Problem details: Starting with the line that contains "there is a simple one. *)" and stopping after the line that contains "(** Outer loop", copy the entries below exactly. Include nothing else.

Exercise data:
(** X22.  After any sequence of events since the page was loaded
    (mounting, choices of the interval, timers that fire, answers that
    arrive), every timer that runs is one whose id the component holds,
    so no three timers run at once and none was left behind by a
    restart; and [beforeUnmount] then stops every timer. *)
Theorem timers_never_leak :
  forall evs : list event,
    timers_owned (run page_loaded evs)
    /\ (forall (a b c : nat) (ta tb tc : timer),
          timers (run page_loaded evs) !! a = Some ta ->
          timers (run page_loaded evs) !! b = Some tb ->
          timers (run page_loaded evs) !! c = Some tc ->
          a = b \/ a = c \/ b = c)
    /\ timers (fst (step (run page_loaded evs) BeforeUnmount)) = ∅
    /\ snd (step (run page_loaded evs) BeforeUnmount) = [].
Proof.
  intros evs.
  pose proof (timers_owned_run evs page_loaded timers_owned_page_loaded)
    as Hown.
  split; [exact Hown|]. split; [|split; [|reflexivity]].
  - intros a b c ta tb tc Ha Hb Hc.
    destruct Hown as [_ Hown].
    destruct (Hown a ta Ha) as [_ Ha'].
    destruct (Hown b tb Hb) as [_ Hb'].
    destruct (Hown c tc Hc) as [_ Hc'].
    destruct Ha' as [Ha'|Ha'], Hb' as [Hb'|Hb'], Hc' as [Hc'|Hc'];
      first [left; congruence
            |right; left; congruence
            |right; right; congruence].
  - cbn [step fst].
    pose proof (cleared_world _ Hown) as Hc.
    rewrite clear_if_set_data in Hc. now rewrite Hc.
Qed.

End LifecycleProps.

Module SnapshotProps.
Import Dashboard DashboardFacts.

(** X23.  Every answer to the snapshot request ends the loading state.
    A request that fails, and a body that is [null], leave the table as
    it was.  A body that is an object without [endpoints] takes the
    table away: the page is back at its placeholder, whatever the
    search box holds. *)
Theorem fetchEndpoints_keeps_table_on_failure :
  forall (s : RefreshData),
    (forall res : axios_result,
        fst (fetchEndpoints s res) = [snapshot_request]
        /\ loading (snd (fetchEndpoints s res)) = false
        /\ searchQuery (snd (fetchEndpoints s res)) = searchQuery s)
    /\ (forall res : axios_result,
          match res with
          | Rejected _ => True
          | Fulfilled body => body = VNull \/ body = VUndefined
          end ->
          endpoints (snd (fetchEndpoints s res)) = endpoints s
          /\ render (snd (fetchEndpoints s res)) = render s)
    /\ (forall fs : list (string * value),
          lookup_field "endpoints" fs = VUndefined ->
          endpoints (snd (fetchEndpoints s (Fulfilled (VObj fs)))) = VUndefined
          /\ render (snd (fetchEndpoints s (Fulfilled (VObj fs))))
             = Shows Connecting).
Proof.
  intros s. split; [|split].
  - intros res. unfold fetchEndpoints, fetchEndpoints_begin,
      fetchEndpoints_settled.
    destruct res as [body|e]; cbn [fst snd]; [|now repeat split].
    destruct (get body "endpoints"); now repeat split.
  - intros res Hres.
    assert (He : snd (fetchEndpoints s res) = set_loading false s).
    { destruct res as [body|e]; [|now destruct s].
      destruct Hres as [-> | ->]; now destruct s. }
    rewrite He. split; reflexivity.
  - intros fs Hfs.
    unfold fetchEndpoints, fetchEndpoints_begin, fetchEndpoints_settled.
    cbn [snd get]. rewrite Hfs. split; reflexivity.
Qed.

End SnapshotProps.

Module MountProps.
Import Dashboard DashboardFacts.
(** Claim C4, at a salt of [generateSalt].  The board of [spacedFleet]
    has a ship at (0, 0); the salt is the one [generateSalt] makes of
    sixteen zero bytes, 32 characters.  The claim "hit" agrees with
    [checkShotResult], and yet no input is built and the prover is not
    called: [generateShotProof] throws the error of the 32-byte encoding,
    whatever the hash and the prover are.  It does so at every board with
    a ten by ten grid, every coordinate, every agreeing claim and every
    salt that [generateSalt] can make.  The rest of the claim holds: a
    claim that disagrees is refused with the claim-mismatch error for
    every salt, and with a salt of at most 31 bytes an agreeing claim
    hands the prover the flattened cells, the coordinate, the claim as a
    0/1 flag, the salt and the commitment computed from board and salt. *)
Theorem generateShotProof_generated_salt_throws :
  String.length generatedSalt = 32%nat
  ∧ checkShotResult spacedBoard 0 0 = Ok true
  ∧ (∀ ext : Externals,
       @generateShotProof ext spacedBoard 0 0 true generatedSalt
       = Throw Bytes32TooLong)
  ∧ (∀ (ext : Externals) b x y isHit randomBytes16,
       wfGrid (grid b) → checkShotResult b x y = Ok isHit →
       length randomBytes16 = 16%nat →
       @generateShotProof ext b x y isHit (generateSalt randomBytes16)
       = Throw Bytes32TooLong)
  ∧ (∀ (ext : Externals) b x y isHit salt actual,
       checkShotResult b x y = Ok actual → isHit ≠ actual →
       @generateShotProof ext b x y isHit salt = Throw (ClaimMismatch isHit actual))
  ∧ (∀ (ext : Externals) b x y isHit salt,
       wfGrid (grid b) → checkShotResult b x y = Ok isHit →
       (String.length salt ≤ 31)%nat →
       @generateShotProof ext b x y isHit salt
       = @generateProof ext SHOT_RESULT (ShotResultInput {|
           si_board_cells := cellBit <$> concat (grid b);
           si_shot_x := x;
           si_shot_y := y;
           si_is_hit := if isHit then 1 else 0;
           si_salt := salt;
           si_board_commitment :=
             @keccak256 ext (serializeBoard b +:+ salt
                               +:+ zeroBytes (32 - String.length salt)) |})).
Proof.
  assert (wfGrid (grid spacedBoard)) as Hwf
    by (apply (bool_decide_unpack _); vm_compute; exact I).
  split; [reflexivity|]. split; [reflexivity|]. split; [|split; [|split]].
  - intros ext. apply generateShotProof_any_generated_salt; done.
  - intros ext b x y isHit bytes Hgrid Hactual Hlen.
    by apply generateShotProof_any_generated_salt.
  - intros ext b x y isHit salt actual Hactual Hne.
    by apply generateShotProof_mismatch.
  - intros ext b x y isHit salt Hgrid Hactual Hsalt.
    by apply (generateShotProof_spec b x y isHit salt isHit Hgrid Hactual Hsalt).
Qed.

(** Claim C2, at a shot map with a miss.  All 17 ship cells were hit and
    one shot missed at (9, 9), the cell of index 99.  The game-end claim is
    built, and its shot history has a 0 at index 99: the history is the
    one of the map without the miss, the ship cells and nothing else. *)
Theorem shotHistory_omits_misses :
  (9, 9) ∈ misses sunkWithOneMiss
  ∧ checkAllShipsSunk spacedBoard sunkWithOneMiss = true
  ∧ cellOfIndex 99 = (9, 9)
  ∧ shotHistoryOf sunkWithOneMiss !! 99%nat = Some (Some 0)
  ∧ shotHistoryOf sunkWithOneMiss = shotHistoryOf allShipCellsHit
  ∧ (∀ ext : Externals,
       @generateGameEndProof ext spacedBoard sunkWithOneMiss "pepper"
       = generateProof GAME_END (GameEndInputOf {|
           ge_board_cells := concat (grid spacedBoard);
           ge_shot_history := Some <$> concat (grid spacedBoard);
           ge_salt := "pepper";
           ge_board_commitment :=
             keccak256 (serializeBoard spacedBoard +:+ "pepper" +:+ zeroBytes 26);
           ge_shot_history_hash :=
             keccak256 (joinArray (shotHistoryOf allShipCellsHit)) |})).
Proof.
  split; [apply list_elem_of_singleton; reflexivity|].
  repeat split.
Qed.

(** * Game phases *)

Lemma phaseLe_refl p : phaseLe p p.
Proof. unfold phaseLe. lia. Qed.

Lemma phaseLe_GAME_OVER p : phaseLe p GAME_OVER.
Proof. by destruct p; unfold phaseLe; simpl; lia. Qed.

Section PhaseClaims.
Context `{ext : !Externals}.

Lemma handleOpponentShot_phase st x y :
  gamePhase (handleOpponentShot st x y) = gamePhase st
  ∨ gamePhase (handleOpponentShot st x y) = GAME_OVER.
Proof.
  unfold handleOpponentShot.
  destruct (account st), (gameAddress st), (playerBoard st), (playerBoardSalt st);
    try by left.
  destruct (bind _ _) as [isHit|e]; [|by left].
  destruct (_ && _); [|by left].
  destruct (bind _ _); [by right|by left].
Qed.

(** The phase an event leaves behind. *)
Lemma processEvent_phase st ev :
  match ev with
  | board_submitted player allBoardsSubmitted =>
      gamePhase (processEvent st ev)
      = if sameAddress player (account st) then WAITING_FOR_OPPONENT_BOARD
        else if allBoardsSubmitted then PLAYING else gamePhase st
  | shot_fired _ _ _ =>
      gamePhase (processEvent st ev) = gamePhase st
      ∨ gamePhase (processEvent st ev) = GAME_OVER
  | game_over _ => gamePhase (processEvent st ev) = GAME_OVER
  | _ => gamePhase (processEvent st ev) = gamePhase st
  end.
Proof.
  destruct ev as [| |player allBoards| |player x y|player x y isHit|w| | | |];
    simpl; try done.
  - destruct (sameAddress player (account st)); [done|]. by destruct allBoards.
  - destruct (sameAddress player (account st)); simpl; [by left|].
    apply (handleOpponentShot_phase (setIsProcessingShot true st)).
  - by destruct (sameAddress player (account st)).
Qed.
Definition closing (w : option text) : list Action :=
  match w with
  | Some p => [WatcherClose p]
  | None => []
  end.

(** [shutdown()] *)
Definition shutdown (i : Instance) : Instance * list Action :=
  let deb := cancelSync (debounce i) in
  let acts :=
    closing (routeFileWatcher i) ++ closing (gitHeadWatcher i) ++
    closing (bigChangesWatcher i) ++
    match svelteCheckProcess (core i) with
    | Some p => [OfProcess (Kill p)]
    | None => []
    end ++
    match server i with
    | Some p => [ServerClose p]
    | None => []
    end in
  ({| core := core i;
      debounce := deb;
      routeFileWatcher := routeFileWatcher i;
      gitHeadWatcher := gitHeadWatcher i;
      bigChangesWatcher := bigChangesWatcher i;
      server := server i;
      disk := cleanup (workspacePath (core i)) (disk i) |},
   acts ++ [ProcessExit 0]).

End Files.

End Lifecycle.

(** ** The liveness probe and the command line ([src/client.ts],
       [bin/svelte-check-daemon.js]) *)

Module Cli.
Import Js Re Daemon Lifecycle.

(** The digits at the head of a string. *)
Fixpoint leadingDigits (s : text) : text :=
  match s with
  | c :: s' => if is_digit c then c :: leadingDigits s' else []
  | [] => []
  end.
(** The depth-first enumeration behind [all_simple_paths]: [visited] is the
    path walked so far, which ends in [u]. *)
Fixpoint simple_paths_from (fuel : nat) (g : DiGraph) (target : Z)
  (visited : list Z) (u : Z) : list (list Z) :=
  match fuel with
  | O => []
  | S fuel' =>
      flat_map
        (fun child =>
           if child =? target then [visited ++ [target]]
           else if set_mem child visited then []
           else simple_paths_from fuel' g target (visited ++ [child]) child)
        (successors g u)
  end.

(** [list(networkx.all_simple_paths(g, source, target))]; a simple path has
    fewer edges than the graph has nodes. *)
Definition all_simple_paths (g : DiGraph) (source target : Z) : list (list Z) :=
  simple_paths_from (List.length (node g)) g target [source] source.

(** [networkx.has_path(g, source, target)]: there is a path exactly when
    there is a simple one. *)
Definition has_path (g : DiGraph) (source target : Z) : bool :=
  match all_simple_paths g source target with
  | [] => false
  | _ :: _ => true
  end.

(** ** [Master.show_your_decision] (lines 699-793) *)

Definition node_data_of (game : Game) : NodeData :=
  mkNodeData (player_min game) (player_max game) (negb (is_an_expansion game)).

(** Inner loop of the graph construction (lines 706-710). *)
Definition add_base_step (coll : list (Z * Game)) (available : list Z)
  (gid : Z) (g : DiGraph) (base_id : Z) : result DiGraph :=
  if set_mem base_id available then
    base <- dict_index Z.eqb coll base_id ;;
    Ok (add_edge (add_node g base_id (node_data_of base)) base_id gid)
  else Ok g.

(** Outer loop of the graph construction (lines 702-710). *)
Definition add_game_step (coll : list (Z * Game)) (available : list Z)
  (g : DiGraph) (gid : Z) : result DiGraph :=
  game <- dict_index Z.eqb coll gid ;;
  match expansion_of game with
  | Some (b :: bs) =>
      for_each (add_base_step coll available gid) (b :: bs)
        (add_node g gid (node_data_of game))
  | _ => Ok g
  end.

Definition exp_graph (m : Master) : result DiGraph :=
  for_each (add_game_step (collection m) (available_collection m))
    (possible_collection m) empty_graph.

(** [[self.__collection[n].attr for n in path
      if self.__collection[n].attr is not None]] *)
Fixpoint path_attrs (coll : list (Z * Game)) (attr : Game -> option Z)
  (path : list Z) : result (list Z) :=
  match path with
  | [] => Ok []
  | n :: path' =>
      game <- dict_index Z.eqb coll n ;;
      rest <- path_attrs coll attr path' ;;
      match attr game with
      | Some v => Ok (v :: rest)
      | None => Ok rest
      end
  end.

(** Lines 723-727: is the path kept for a group of [n] players? *)
Definition path_feasible (coll : list (Z * Game)) (n : Z) (path : list Z)
  : result bool :=
  maxs <- path_attrs coll player_max path ;;
  p_max <- py_max_int maxs ;;
  mins <- path_attrs coll player_min path ;;
  p_min <- py_max_int mins ;;
  Ok (truthy_int p_max && truthy_int p_min && in_range n p_min (p_max + 1)).

(** [base_to_exp[node].append(path)] *)
Definition append_path (base_to_exp : list (Z * list (list Z))) (base : Z)
  (path : list Z) : result (list (Z * list (list Z))) :=
  paths <- dict_index Z.eqb base_to_exp base ;;
  Ok (dict_set Z.eqb base_to_exp base (paths ++ [path])).

(** Lines 722-727, one path. *)
Definition path_step (coll : list (Z * Game)) (n : Z) (base : Z)
  (base_to_exp : list (Z * list (list Z))) (path : list Z)
  : result (list (Z * list (list Z))) :=
  ok <- path_feasible coll n path ;;
  if ok then append_path base_to_exp base path else Ok base_to_exp.

(** Lines 718-727, one child. *)
Definition child_step (coll : list (Z * Game)) (n : Z) (g : DiGraph)
  (base : Z) (base_to_exp : list (Z * list (list Z)))
  (child : Z * NodeData) : result (list (Z * list (list Z))) :=
  if isBase (snd child) then Ok base_to_exp
  else if has_path g base (fst child) then
    for_each (path_step coll n base) (all_simple_paths g base (fst child))
      base_to_exp
  else Ok base_to_exp.

(** Lines 713-727, one node. *)
Definition base_step (coll : list (Z * Game)) (n : Z) (g : DiGraph)
  (base_to_exp : list (Z * list (list Z)))
  (nd : Z * NodeData) : result (list (Z * list (list Z))) :=
  if negb (isBase (snd nd)) then Ok base_to_exp
  else
    for_each (child_step coll n g (fst nd)) (node g)
      (dict_set Z.eqb base_to_exp (fst nd) []).

(** [build_exp_graph()] returns [base_to_exp] and the keys of the nodes. *)
Definition build_exp_graph (m : Master)
  : result (list (Z * list (list Z)) * list Z) :=
  g <- exp_graph m ;;
  base_to_exp <- for_each (base_step (collection m) (number_of_players m) g)
                   (node g) [] ;;
  Ok (base_to_exp, dict_keys (node g)).

(** [[self.__evaluations[game_id] for game_id in exp
      if game_id in self.__evaluations]] *)
Definition scores_on_path (evals : list (Z * R)) (exp : list Z) : list R :=
  flat_map
    (fun gid =>
       match dict_get Z.eqb evals gid with
       | Some s => [s]
       | None => []
       end)
    exp.

(** Lines 736-744, one base with its paths. *)
Definition max_scores_step (evals : list (Z * R)) (max_scores : list (Z * R))
  (entry : Z * list (list Z)) : result (list (Z * R)) :=
  let '(base, exps) := entry in
  match exps with
  | [] => Ok max_scores
  | _ :: _ =>
      let own :=
        match dict_get Z.eqb evals base with
        | Some s => s
        | None => 0%R
        end in
      exp_max_score <-
        for_each (fun acc exp => py_max ([acc] ++ scores_on_path evals exp))
          exps own ;;
      Ok (dict_set Z.eqb max_scores base exp_max_score)
  end.

(** Lines 747-751, one node. *)
Definition new_eval_step (graph : list (Z * list (list Z)))
  (max_scores : list (Z * R)) (new_eval : list (Z * R)) (gid : Z)
  : result (list (Z * R)) :=
  if negb (dict_mem Z.eqb graph gid) then dict_pop Z.eqb new_eval gid
  else
    s <- dict_index Z.eqb max_scores gid ;;
    Ok (dict_set Z.eqb new_eval gid s).

(** [if limit: sorted_evaluation = sorted_evaluation[:limit]] *)
Definition apply_limit (limit : option Z) (l : list (Z * R)) : list (Z * R) :=
  match limit with
  | Some n => if truthy_int n then slice_to l n else l
  | None => l
  end.

(** The display scores [new_eval] (lines 734-751). *)
Definition display_scores (m : Master) : result (list (Z * R)) :=
  r <- build_exp_graph m ;;
  let '(graph, nodes) := r in
  max_scores <- for_each (max_scores_step (evaluations m)) graph [] ;;
  for_each (new_eval_step graph max_scores) nodes (evaluations m).
(** * go_query_api: the query-generation core

    A shallow embedding of package [services]: the field service
    ([FieldService]: loading the catalog, field matching, the table
    relationship graph, breadth-first join paths) and the query service
    ([internal/services/query_service.go]: keyword extraction, intent
    classification, SQL assembly, confidence, the pipeline [GenerateQuery]
    and fuzzy keyword expansion).

    Modelling conventions.
    - Go [string] is [String.string] (a byte sequence); [s[0:1]] is a byte
      slice and panics on the empty string.
    - Go [int] is [Z]; [len] is [Z.of_nat (length _)].
    - Go [float64] is the interface [Float64], instantiated by the kernel's
      IEEE-754 binary64 numbers ([float64_ieee]) and by exact rationals
      ([float64_exact], float64 without rounding, for the statements
      that are about scores and means as numbers).
    - Go maps are [gmap string _]; a [range] over a map visits the keys in an
      order the language leaves unspecified, which is an explicit parameter
      (a [MapOrder]) of every function that ranges over a map.
    - A Go [error] made by [fmt.Errorf] is its message; a run-time panic is
      the outcome [Panicked]. *)

From Stdlib Require Import ZArith String Ascii Floats QArith Qminmax Permutation Lia Lqa.
From stdpp Require Import gmap strings list fin_maps pretty.

Open Scope string_scope.
Open Scope list_scope.
Open Scope Z_scope.

(** ** Go library functions the services call *)

(** [strings.Contains s substr]: [substr] occurs in [s] as a contiguous
    byte sequence. *)
Fixpoint Contains (s substr : string) : bool :=
  String.prefix substr s ||
  match s with
  | EmptyString => false
  | String _ s' => Contains s' substr
  end.

(** ASCII instance of [strings.ToLower], used to run the model on concrete
    inputs. The services themselves take the lower-casing function as a
    parameter, so what is proved of them holds for Go's Unicode-aware
    [strings.ToLower] as well. *)
Definition lower_byte (c : ascii) : ascii :=
  let n := nat_of_ascii c in
  if (Nat.leb 65 n && Nat.leb n 90)%bool then ascii_of_nat (n + 32) else c.

Fixpoint asciiToLower (s : string) : string :=
  match s with
  | EmptyString => EmptyString
  | String c s' => String (lower_byte c) (asciiToLower s')
  end.

(** [strings.Join elems sep]. *)
Fixpoint Join_strings (elems : list string) (sep : string) : string :=
  match elems with
  | [] => ""
  | [x] => x
  | x :: rest => x +:+ sep +:+ Join_strings rest sep
  end.

(** The outcome of running a Go function that indexes or slices. *)
Inductive outcome (A : Type) : Type :=
| Returned (a : A)
| Panicked (msg : string).
Arguments Returned {A} a.
Arguments Panicked {A} msg.

(** [s[0:1]]: the one-byte prefix; out of range on the empty string. *)
Definition slice_0_1 (s : string) : outcome string :=
  match s with
  | EmptyString => Panicked "slice bounds out of range [:1] with length 0"
  | String c _ => Returned (String c EmptyString)
  end.

(** ** float64 *)

(** The operations on [float64] that the services use. *)
Class Float64 (F : Type) := {
  f64_of_int : Z -> F;
  f64_add : F -> F -> F;
  f64_mul : F -> F -> F;
  f64_div : F -> F -> F;
  f64_lt : F -> F -> bool
}.

(** IEEE-754 binary64. Only non-negative ints (lengths and counts) are
    converted, and these fit the 63-bit primitive integers. *)
#[export] Instance float64_ieee : Float64 float := {
  f64_of_int n := PrimFloat.of_uint63 (Uint63.of_Z n);
  f64_add := PrimFloat.add;
  f64_mul := PrimFloat.mul;
  f64_div := PrimFloat.div;
  f64_lt := PrimFloat.ltb
}.

(** Exact arithmetic: float64 without rounding. *)
#[export] Instance float64_exact : Float64 Q := {
  f64_of_int n := inject_Z n;
  f64_add := Qplus;
  f64_mul := Qmult;
  f64_div := Qdiv;
  f64_lt x y := match Qcompare x y with Lt => true | _ => false end
}.

(** [<] on float64 is a strict order (NaN is incomparable). *)
Class Float64Order (F : Type) `{Float64 F} := {
  f64_lt_asym : forall x y : F, f64_lt x y = true -> f64_lt y x = false;
  f64_lt_trans : forall x y z : F,
    f64_lt x y = true -> f64_lt y z = true -> f64_lt x z = true
}.

(** ** models *)

Module Field.
Record t := mk {
  ColumnName : string;
  TableName : string;
  SystemAFieldMap : string;
  SystemBFieldMap : string;
  Description : string;
  FieldType : string;
  JoinKey : string;
  ForeignTable : string;
  ForeignKey : string
}.
End Field.

Module FieldMatch.
Record t (F : Type) := mk {
  ColumnName : string;
  TableName : string;
  FieldDescription : string;
  MatchScore : F
}.
Arguments mk {F} _ _ _ _.
Arguments ColumnName {F} _.
Arguments TableName {F} _.
Arguments FieldDescription {F} _.
Arguments MatchScore {F} _.
End FieldMatch.

Module Join.
Record t := mk {
  From : string;
  To : string;
  Condition : string
}.
(** The zero value, which a lookup of a missing map key yields. *)
Definition zero : t := mk "" "" "".
End Join.

#[export] Instance Join_eq_dec : EqDecision Join.t.
Proof. solve_decision. Defined.

(** ** query_service.go: identifyQueryType *)

Section IntentClassifier.
Variable ToLower : string -> string.

Definition identifyQueryType (description : string) : string * bool :=
  let desc := ToLower description in
  if (Contains desc "count" || Contains desc "how many" ||
      Contains desc "number of")%bool
  then ("COUNT", false)
  else if (Contains desc "group" || Contains desc "grouped" ||
           Contains desc "per")%bool
  then ("GROUP", false)
  else
    let distinct := (Contains desc "distinct" || Contains desc "unique" ||
                     Contains desc "different")%bool in
    ("SELECT", distinct).

(** The classifier as the specification words it: the first cue list with a
    member occurring in the lower-cased description decides the intent. *)
Definition contains_any (desc : string) (cues : list string) : bool :=
  existsb (Contains desc) cues.

Definition Classify_spec (description : string) : string * bool :=
  let desc := ToLower description in
  if contains_any desc ["count"; "how many"; "number of"] then ("COUNT", false)
  else if contains_any desc ["group"; "grouped"; "per"] then ("GROUP", false)
  else ("SELECT", contains_any desc ["distinct"; "unique"; "different"]).
End IntentClassifier.

(** ** Map iteration order *)

(** [for k := range m] visits the keys of [m] in an unspecified order, which
    may differ from one loop to the next. A [MapOrder] chooses the order: it
    is given the position of the [range] statement in the run (a path of
    loop and call indices) and the keys, and returns them rearranged. *)
Definition MapOrder : Type := list nat -> list string -> list string.

(** What Go guarantees of an iteration: every key is visited once. *)
Definition valid_order (ord : MapOrder) : Prop :=
  forall (p : list nat) (l : list string), ord p l ≡ₚ l.

(** The order seen by the [i]-th sub-computation. *)
Definition sub (i : nat) (ord : MapOrder) : MapOrder := fun p => ord (i :: p).

Definition range_keys {A} (ord : MapOrder) (m : gmap string A) : list string :=
  ord [] (map_to_list m).*1.

(** Two orders used to run the model: the listing of the map library as it
    is, and that listing reversed. *)
Definition ord_id : MapOrder := fun _ l => l.
Definition ord_rev : MapOrder := fun _ l => rev l.

(** A Go [(value, error)] pair: the value when the error is [nil], else the
    error's message. *)
Inductive result (A : Type) : Type :=
| Ok (a : A)
| Err (msg : string).
Arguments Ok {A} a.
Arguments Err {A} msg.

(** ** The field service *)

Abbreviation Graph := (gmap string (gmap string Join.t)).

(** [g[a]]: a missing key reads as the nil (empty) map. *)
Definition neighbors (g : Graph) (a : string) : gmap string Join.t :=
  default ∅ (g !! a).

(** [g[a][b]]: a missing key reads as the zero [Join]. *)
Definition edge_at (g : Graph) (a b : string) : Join.t :=
  default Join.zero (neighbors g a !! b).

(** [g[a][b] = j], creating nothing: the inner map must exist, as it does
    after the two existence checks of [buildRelationshipGraph]. *)
Definition set_edge (g : Graph) (a b : string) (j : Join.t) : Graph :=
  <[a := <[b := j]> (neighbors g a)]> g.

Definition ensure_node (g : Graph) (a : string) : Graph :=
  match g !! a with
  | Some _ => g
  | None => <[a := ∅]> g
  end.

Definition joinCondition (field : Field.t) : string :=
  Field.TableName field +:+ "." +:+ Field.ColumnName field +:+ " = " +:+
  Field.ForeignTable field +:+ "." +:+ Field.ForeignKey field.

Expected answer:
    there is a simple one. *)
Definition has_path (g : DiGraph) (source target : Z) : bool :=
  match all_simple_paths g source target with
  | [] => false
  | _ :: _ => true
  end.

(** ** [Master.show_your_decision] (lines 699-793) *)

Definition node_data_of (game : Game) : NodeData :=
  mkNodeData (player_min game) (player_max game) (negb (is_an_expansion game)).

(** Inner loop of the graph construction (lines 706-710). *)
Definition add_base_step (coll : list (Z * Game)) (available : list Z)
  (gid : Z) (g : DiGraph) (base_id : Z) : result DiGraph :=
  if set_mem base_id available then
    base <- dict_index Z.eqb coll base_id ;;
    Ok (add_edge (add_node g base_id (node_data_of base)) base_id gid)
  else Ok g.

(** Outer loop of the graph construction (lines 702-710). *)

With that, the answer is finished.